Houston Bowl, W 33–23 vs. Southern Miss
- Conference: Big 12 Conference
- South Division
- Record: 8–5 (5–3 Big 12)
- Head coach: Les Miles (2nd season);
- Offensive coordinator: Mike Gundy (2nd season)
- Offensive scheme: Pro spread
- Defensive coordinator: Bill Clay (2nd season)
- Base defense: 3–4
- Home stadium: Lewis Field

= 2002 Oklahoma State Cowboys football team =

American college football season

The 2002 Oklahoma State Cowboys football team represented Oklahoma State University as a member of the Big 12 Conference during the 2002 NCAA Division I-A football season. Led by second-year head coach Les Miles, the Cowboys compiled an overall record of 8–5 with a mark of 5–3 in conference play, tying for third place in the Big 12's South Division. Oklahoma State was invited to the Houston Bowl, where the Cowboys defeated Southern Miss. The bowl game appearance was only the second for the program in 14 seasons. The team played home games at Lewis Field in Stillwater, Oklahoma.

==Schedule==

| Date | Time | Opponent | Site | TV | Result | Attendance |
| August 31 | 7:00 p.m. | at Louisiana Tech* | Independence Stadium; Shreveport, LA; |  | L 36–39 | 31,391 |
| September 7 | 6:00 p.m. | No. 2 (I-AA) Northern Iowa* | Lewis Field; Stillwater, OK; |  | W 45–10 | 40,085 |
| September 14 | 6:00 p.m. | UCLA* | Lewis Field; Stillwater, OK; | FSN | L 24–38 | 43,020 |
| September 21 | 6:00 p.m. | SMU* | Lewis Field; Stillwater, OK; |  | W 52–16 | 41,190 |
| October 5 | 11:30 a.m. | at No. 2 Texas | Darrell K Royal–Texas Memorial Stadium; Austin, TX; | FSN | L 15–17 | 83,116 |
| October 12 | 1:10 p.m. | at No. 19 Kansas State | KSU Stadium; Manhattan, KS; |  | L 9–44 | 48,404 |
| October 19 | 11:30 a.m. | Nebraska | Lewis Field; Stillwater, OK; | FSN | W 24–21 | 45,017 |
| November 2 | 11:30 a.m. | Texas A&M | Lewis Field; Stillwater, OK; | FSN | W 28–23 | 47,607 |
| November 9 | 1:00 p.m. | at Texas Tech | Jones SBC Stadium; Lubbock, TX; |  | L 24–49 | 44,595 |
| November 16 | 1:00 p.m. | at Kansas | Memorial Stadium; Lawrence, KS; |  | W 55–20 | 27,500 |
| November 23 | 1:00 p.m. | Baylor | Lewis Field; Stillwater, OK; |  | W 63–28 | 37,250 |
| November 30 | 1:30 p.m. | No. 3 Oklahoma | Lewis Field; Stillwater, OK (Bedlam); | FSN | W 38–28 | 48,500 |
| December 27 | 1:30 p.m. | vs. Southern Miss* | Reliant Stadium; Houston, TX (Houston Bowl); | ESPN | W 33–23 | 44,687 |
*Non-conference game; Homecoming; Rankings from AP Poll released prior to the game; All times are in Central time;

==Game summaries==

===Nebraska===

- Source: USA Today

Oklahoma State's first win versus Nebraska since 1961.

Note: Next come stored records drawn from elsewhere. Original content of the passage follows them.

(** ** The moves, one by one and together *)

(** X5. Each tilt guard is one-sided and exact.  In every world
    [_increase_tilt] either leaves the tilt motor alone or sets it to at
    most 90 degrees, and [_decrease_tilt] either leaves it alone or sets it
    to at least 0 degrees.  A tilt move raises the flag exactly when the
    new counter is past its bound (above 90 going up, below 0 going down)
    and otherwise leaves the flag as it was; neither move ever touches the
    rotation counter, the rotate motor or a keyframe. *)
Theorem X5_tilt_guards_are_one_sided : forall w,
  (host_tilt (_increase_tilt w) = host_tilt w \/
   math.degrees (host_tilt (_increase_tilt w)) <= 90) /\
  (host_tilt (_decrease_tilt w) = host_tilt w \/
   0 <= math.degrees (host_tilt (_decrease_tilt w))) /\
  impossible_move (self (_increase_tilt w)) =
    (if 90 <? tilt (self w) + step (self w) then true else impossible_move (self w)) /\
  impossible_move (self (_decrease_tilt w)) =
    (if tilt (self w) - step (self w) <? 0 then true else impossible_move (self w)) /\
  (rotation (self (_increase_tilt w)) = rotation (self w) /\
   motor_rotate (objects (_increase_tilt w)) = motor_rotate (objects w) /\
   tilt_keyframes (_increase_tilt w) = tilt_keyframes w) /\
  (rotation (self (_decrease_tilt w)) = rotation (self w) /\
   motor_rotate (objects (_decrease_tilt w)) = motor_rotate (objects w) /\
   tilt_keyframes (_decrease_tilt w) = tilt_keyframes w).
Proof.
  intros w. destruct w as [[] [[] []]].
  run_iteration; repeat split; first [left; reflexivity | right; cbn; lia].
Qed.

(** X6. Opposite moves cancel on the counters, in every world and in
    either order.  On the whole world they cancel when the motor holds the
    counter and, for tilt, when both values stay within [0, 90]; a refused
    tilt move is not cancelled: the counter comes back but the flag stays
    up. *)
Theorem X6_opposite_moves_cancel : forall w,
  (rotation (self (_decrease_rotation (_increase_rotation w))) = rotation (self w) /\
   rotation (self (_increase_rotation (_decrease_rotation w))) = rotation (self w) /\
   tilt (self (_decrease_tilt (_increase_tilt w))) = tilt (self w) /\
   tilt (self (_increase_tilt (_decrease_tilt w))) = tilt (self w)) /\
  (host_rotation w = math.radians (rotation (self w)) ->
     _decrease_rotation (_increase_rotation w) = w /\
     _increase_rotation (_decrease_rotation w) = w) /\
  (host_tilt w = math.radians (tilt (self w)) ->
     0 <= tilt (self w) -> tilt (self w) + step (self w) <= 90 ->
     _decrease_tilt (_increase_tilt w) = w) /\
  (host_tilt w = math.radians (tilt (self w)) ->
     0 <= tilt (self w) - step (self w) -> tilt (self w) <= 90 ->
     _increase_tilt (_decrease_tilt w) = w) /\
  (90 < tilt (self w) + step (self w) ->
     impossible_move (self (_decrease_tilt (_increase_tilt w))) = true) /\
  (tilt (self w) - step (self w) < 0 ->
     impossible_move (self (_increase_tilt (_decrease_tilt w))) = true).
Proof.
  intros w. destruct w as [[] [[] []]].
  assert (Hadd : forall a b : Z, a + b - b = a) by (intros; lia).
  assert (Hsub : forall a b : Z, a - b + b = a) by (intros; lia).
  split; [|split; [|split; [|split; [|split]]]].
  - run_iteration; repeat split; lia.
  - cbn [host_rotation objects motor_rotate rotation_euler self rotation].
    intros ->. split; run_iteration; rewrite ?Hadd, ?Hsub; reflexivity.
  - cbn [host_tilt objects motor_tilt rotation_euler self tilt step].
    intros -> H0 H90. run_iteration; rewrite ?Hadd in *; try lia; reflexivity.
  - cbn [host_tilt objects motor_tilt rotation_euler self tilt step].
    intros -> H0 H90. run_iteration; rewrite ?Hsub in *; try lia; reflexivity.
  - cbn [self tilt step]. intros H. run_iteration; try reflexivity; lia.
  - cbn [self tilt step]. intros H. run_iteration; try reflexivity; lia.
Qed.

(** One step up and back down on a fresh tracker gives the fresh tracker
    again; a step down from tilt 0 and back up leaves the flag up. *)
Lemma X6_opposite_moves_cancel_witness :
  _decrease_rotation (_increase_rotation fresh) = fresh /\
  _decrease_tilt (_increase_tilt fresh) = fresh /\
  impossible_move (self (_increase_tilt (_decrease_tilt fresh))) = true /\
  tilt (self (_increase_tilt (_decrease_tilt fresh))) = 0.
Proof.
  destruct (X6_opposite_moves_cancel fresh)
    as ((_ & _ & _ & Ht) & Hrot & Htilt & _ & _ & Hflag).
  split; [apply Hrot; reflexivity|].
  split; [apply Htilt; [reflexivity | vm_compute; discriminate | vm_compute; discriminate]|].
  split; [apply Hflag; reflexivity | exact Ht].
Defined.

| Team | 1 | 2 | 3 | 4 | Total |
|---|---|---|---|---|---|
| Cornhuskers | 0 | 7 | 0 | 14 | 21 |
| • Cowboys | 0 | 3 | 7 | 14 | 24 |

==Awards and honors==
- Rashaun Woods, co-MVP, Houston Bowl
- Kevin Williams, co-MVP, Houston Bowl

==Team players in the NFL==
The following Oklahoma State players were selected in the 2003 NFL draft following the season.

| Player | Position | Round | Pick | Franchise |
| Kevin Williams | Defensive tackle | 1 | 9 | Minnesota Vikings |

Cowboys Rashaun Woods (31st overall), Tatum Bell (41st overall), and Antonio Smith (135th overall) were selected in the 2004 NFL draft.